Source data
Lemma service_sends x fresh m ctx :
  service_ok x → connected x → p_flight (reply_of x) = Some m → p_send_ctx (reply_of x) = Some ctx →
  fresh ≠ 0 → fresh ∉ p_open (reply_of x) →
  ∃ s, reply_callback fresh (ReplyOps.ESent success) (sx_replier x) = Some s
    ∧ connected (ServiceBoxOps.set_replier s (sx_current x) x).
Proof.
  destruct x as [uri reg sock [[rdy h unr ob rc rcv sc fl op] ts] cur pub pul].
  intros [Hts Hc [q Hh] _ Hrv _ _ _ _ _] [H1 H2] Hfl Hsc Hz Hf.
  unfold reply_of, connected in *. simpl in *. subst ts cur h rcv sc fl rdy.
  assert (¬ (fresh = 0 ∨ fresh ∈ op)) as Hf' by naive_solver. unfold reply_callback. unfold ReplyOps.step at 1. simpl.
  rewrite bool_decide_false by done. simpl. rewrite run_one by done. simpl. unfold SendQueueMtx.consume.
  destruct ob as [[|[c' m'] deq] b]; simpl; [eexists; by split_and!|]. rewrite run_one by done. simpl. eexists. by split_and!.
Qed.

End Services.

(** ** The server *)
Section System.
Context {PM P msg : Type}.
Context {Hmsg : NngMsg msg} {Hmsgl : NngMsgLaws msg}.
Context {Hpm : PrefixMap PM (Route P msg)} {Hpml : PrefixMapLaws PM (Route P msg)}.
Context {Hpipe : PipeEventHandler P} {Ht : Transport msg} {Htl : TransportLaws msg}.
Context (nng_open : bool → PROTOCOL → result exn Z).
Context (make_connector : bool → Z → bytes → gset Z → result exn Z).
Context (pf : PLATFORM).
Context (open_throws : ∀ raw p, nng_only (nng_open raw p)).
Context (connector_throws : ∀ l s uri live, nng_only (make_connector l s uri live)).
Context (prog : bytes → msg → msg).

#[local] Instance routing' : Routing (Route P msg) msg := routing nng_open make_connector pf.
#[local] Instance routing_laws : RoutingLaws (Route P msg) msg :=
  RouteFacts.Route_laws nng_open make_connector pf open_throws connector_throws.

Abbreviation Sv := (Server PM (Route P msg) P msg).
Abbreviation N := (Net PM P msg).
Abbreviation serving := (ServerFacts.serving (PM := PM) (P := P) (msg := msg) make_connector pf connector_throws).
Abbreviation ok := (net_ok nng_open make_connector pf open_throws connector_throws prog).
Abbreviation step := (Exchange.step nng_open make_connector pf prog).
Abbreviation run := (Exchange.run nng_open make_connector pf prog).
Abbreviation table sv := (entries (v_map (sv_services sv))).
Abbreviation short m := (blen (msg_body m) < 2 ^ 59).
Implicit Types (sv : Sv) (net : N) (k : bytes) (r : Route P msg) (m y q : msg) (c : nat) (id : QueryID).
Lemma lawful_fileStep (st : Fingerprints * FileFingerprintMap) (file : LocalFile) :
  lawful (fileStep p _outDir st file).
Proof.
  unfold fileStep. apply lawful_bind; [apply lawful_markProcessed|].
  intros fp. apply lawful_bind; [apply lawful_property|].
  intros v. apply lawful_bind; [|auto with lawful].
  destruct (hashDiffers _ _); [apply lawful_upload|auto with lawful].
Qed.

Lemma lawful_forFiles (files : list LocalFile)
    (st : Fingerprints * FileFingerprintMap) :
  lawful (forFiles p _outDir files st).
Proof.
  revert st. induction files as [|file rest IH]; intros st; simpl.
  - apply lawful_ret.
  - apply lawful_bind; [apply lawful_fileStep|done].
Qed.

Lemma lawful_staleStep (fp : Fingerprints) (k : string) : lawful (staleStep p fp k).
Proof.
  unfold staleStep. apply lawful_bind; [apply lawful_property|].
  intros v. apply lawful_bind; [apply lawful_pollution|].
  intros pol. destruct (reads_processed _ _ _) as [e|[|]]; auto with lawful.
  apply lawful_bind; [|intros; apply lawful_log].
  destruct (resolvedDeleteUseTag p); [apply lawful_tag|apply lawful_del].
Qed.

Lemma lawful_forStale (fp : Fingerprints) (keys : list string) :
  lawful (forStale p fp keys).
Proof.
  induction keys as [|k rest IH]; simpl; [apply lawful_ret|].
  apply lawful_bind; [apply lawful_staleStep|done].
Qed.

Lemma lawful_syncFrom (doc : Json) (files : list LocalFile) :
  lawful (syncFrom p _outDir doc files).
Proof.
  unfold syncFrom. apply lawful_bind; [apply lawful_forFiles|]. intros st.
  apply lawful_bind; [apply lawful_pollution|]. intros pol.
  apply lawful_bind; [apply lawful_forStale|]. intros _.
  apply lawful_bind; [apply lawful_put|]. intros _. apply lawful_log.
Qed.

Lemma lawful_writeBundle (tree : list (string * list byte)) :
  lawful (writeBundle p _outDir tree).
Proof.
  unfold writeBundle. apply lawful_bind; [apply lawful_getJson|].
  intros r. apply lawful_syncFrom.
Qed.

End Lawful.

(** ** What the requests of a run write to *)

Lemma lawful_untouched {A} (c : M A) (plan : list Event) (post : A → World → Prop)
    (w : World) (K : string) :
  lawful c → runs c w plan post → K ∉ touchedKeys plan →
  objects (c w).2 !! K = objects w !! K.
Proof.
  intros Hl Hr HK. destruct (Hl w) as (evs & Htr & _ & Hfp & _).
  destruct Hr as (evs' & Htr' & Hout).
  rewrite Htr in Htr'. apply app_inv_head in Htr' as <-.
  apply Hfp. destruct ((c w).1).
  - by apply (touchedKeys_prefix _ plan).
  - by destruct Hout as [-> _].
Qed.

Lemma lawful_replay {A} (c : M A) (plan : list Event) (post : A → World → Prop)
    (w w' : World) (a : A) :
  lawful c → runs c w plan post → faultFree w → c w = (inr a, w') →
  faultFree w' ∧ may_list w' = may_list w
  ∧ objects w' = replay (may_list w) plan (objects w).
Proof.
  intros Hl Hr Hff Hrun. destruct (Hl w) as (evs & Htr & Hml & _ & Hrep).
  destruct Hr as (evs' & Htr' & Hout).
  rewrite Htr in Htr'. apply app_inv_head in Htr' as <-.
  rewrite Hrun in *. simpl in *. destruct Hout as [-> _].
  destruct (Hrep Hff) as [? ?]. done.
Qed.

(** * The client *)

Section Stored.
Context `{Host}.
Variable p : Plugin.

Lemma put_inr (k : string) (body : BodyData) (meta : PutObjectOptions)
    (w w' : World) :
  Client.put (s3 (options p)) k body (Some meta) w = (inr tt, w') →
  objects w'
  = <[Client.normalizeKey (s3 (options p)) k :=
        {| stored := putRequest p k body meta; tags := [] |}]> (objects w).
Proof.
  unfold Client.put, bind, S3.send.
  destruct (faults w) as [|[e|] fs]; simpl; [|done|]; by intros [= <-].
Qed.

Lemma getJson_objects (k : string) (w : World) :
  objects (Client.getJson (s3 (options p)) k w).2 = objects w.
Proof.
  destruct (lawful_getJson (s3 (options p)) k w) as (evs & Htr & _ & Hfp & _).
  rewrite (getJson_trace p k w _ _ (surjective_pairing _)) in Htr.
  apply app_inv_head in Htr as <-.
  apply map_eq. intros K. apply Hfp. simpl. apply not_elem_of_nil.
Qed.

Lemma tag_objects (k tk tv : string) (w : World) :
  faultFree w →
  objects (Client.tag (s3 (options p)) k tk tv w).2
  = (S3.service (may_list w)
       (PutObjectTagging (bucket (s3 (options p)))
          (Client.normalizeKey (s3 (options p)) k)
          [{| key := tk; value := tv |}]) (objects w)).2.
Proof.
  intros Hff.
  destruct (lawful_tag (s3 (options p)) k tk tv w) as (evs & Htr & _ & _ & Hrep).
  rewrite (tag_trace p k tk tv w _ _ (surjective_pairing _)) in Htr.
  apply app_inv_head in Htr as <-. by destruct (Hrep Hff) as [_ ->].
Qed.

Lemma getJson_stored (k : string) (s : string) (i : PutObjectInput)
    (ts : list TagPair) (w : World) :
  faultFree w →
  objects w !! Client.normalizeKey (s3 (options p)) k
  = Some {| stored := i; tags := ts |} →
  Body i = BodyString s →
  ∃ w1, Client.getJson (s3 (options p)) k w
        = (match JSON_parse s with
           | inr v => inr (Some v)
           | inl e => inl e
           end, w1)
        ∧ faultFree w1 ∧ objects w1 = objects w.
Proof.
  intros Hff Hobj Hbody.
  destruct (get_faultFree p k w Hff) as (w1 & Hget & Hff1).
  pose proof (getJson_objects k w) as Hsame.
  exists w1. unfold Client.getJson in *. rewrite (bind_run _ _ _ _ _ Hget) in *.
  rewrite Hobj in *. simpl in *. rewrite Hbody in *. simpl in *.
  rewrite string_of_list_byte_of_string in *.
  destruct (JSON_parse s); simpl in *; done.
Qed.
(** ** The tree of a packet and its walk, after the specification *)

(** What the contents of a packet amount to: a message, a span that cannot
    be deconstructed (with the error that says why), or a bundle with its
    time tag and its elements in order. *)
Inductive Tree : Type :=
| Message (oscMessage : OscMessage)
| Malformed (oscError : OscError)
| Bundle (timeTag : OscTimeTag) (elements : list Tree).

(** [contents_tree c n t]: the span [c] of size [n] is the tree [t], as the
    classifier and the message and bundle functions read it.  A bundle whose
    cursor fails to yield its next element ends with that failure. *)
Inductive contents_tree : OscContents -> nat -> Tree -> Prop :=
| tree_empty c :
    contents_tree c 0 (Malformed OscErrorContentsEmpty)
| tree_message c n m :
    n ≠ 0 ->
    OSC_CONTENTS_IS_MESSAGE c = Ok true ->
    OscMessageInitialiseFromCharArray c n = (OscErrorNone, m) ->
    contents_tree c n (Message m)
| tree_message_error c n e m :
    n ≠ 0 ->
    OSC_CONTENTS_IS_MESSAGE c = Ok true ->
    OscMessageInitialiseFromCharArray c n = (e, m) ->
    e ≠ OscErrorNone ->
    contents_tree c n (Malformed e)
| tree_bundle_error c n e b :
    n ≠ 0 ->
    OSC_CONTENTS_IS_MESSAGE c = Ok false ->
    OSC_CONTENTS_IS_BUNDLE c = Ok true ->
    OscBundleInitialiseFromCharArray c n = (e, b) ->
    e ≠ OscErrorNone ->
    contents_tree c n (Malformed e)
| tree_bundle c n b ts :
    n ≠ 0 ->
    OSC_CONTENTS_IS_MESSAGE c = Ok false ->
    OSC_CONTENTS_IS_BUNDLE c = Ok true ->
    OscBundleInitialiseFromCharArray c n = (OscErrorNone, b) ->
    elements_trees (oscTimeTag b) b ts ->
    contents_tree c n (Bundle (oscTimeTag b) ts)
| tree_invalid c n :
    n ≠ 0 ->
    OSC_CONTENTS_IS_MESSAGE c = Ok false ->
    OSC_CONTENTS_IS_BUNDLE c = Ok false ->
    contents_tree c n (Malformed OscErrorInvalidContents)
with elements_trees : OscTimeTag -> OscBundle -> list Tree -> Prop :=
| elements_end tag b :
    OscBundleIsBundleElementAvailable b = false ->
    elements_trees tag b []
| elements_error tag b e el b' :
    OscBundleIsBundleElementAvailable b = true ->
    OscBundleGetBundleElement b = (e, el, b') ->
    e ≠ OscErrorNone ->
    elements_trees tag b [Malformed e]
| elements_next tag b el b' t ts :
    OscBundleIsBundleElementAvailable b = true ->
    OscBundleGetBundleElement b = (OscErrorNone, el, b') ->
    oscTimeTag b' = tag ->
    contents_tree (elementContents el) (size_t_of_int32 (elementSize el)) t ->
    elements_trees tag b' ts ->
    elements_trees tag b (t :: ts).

● **WHAT IS REQUIRED**:
Go through the entries above and copy out every line that includes the word "ReplyOps".

● **RESULT OF THIS EXERCISE**:
  ∃ s, reply_callback fresh (ReplyOps.ESent success) (sx_replier x) = Some s
  assert (¬ (fresh = 0 ∨ fresh ∈ op)) as Hf' by naive_solver. unfold reply_callback. unfold ReplyOps.step at 1. simpl.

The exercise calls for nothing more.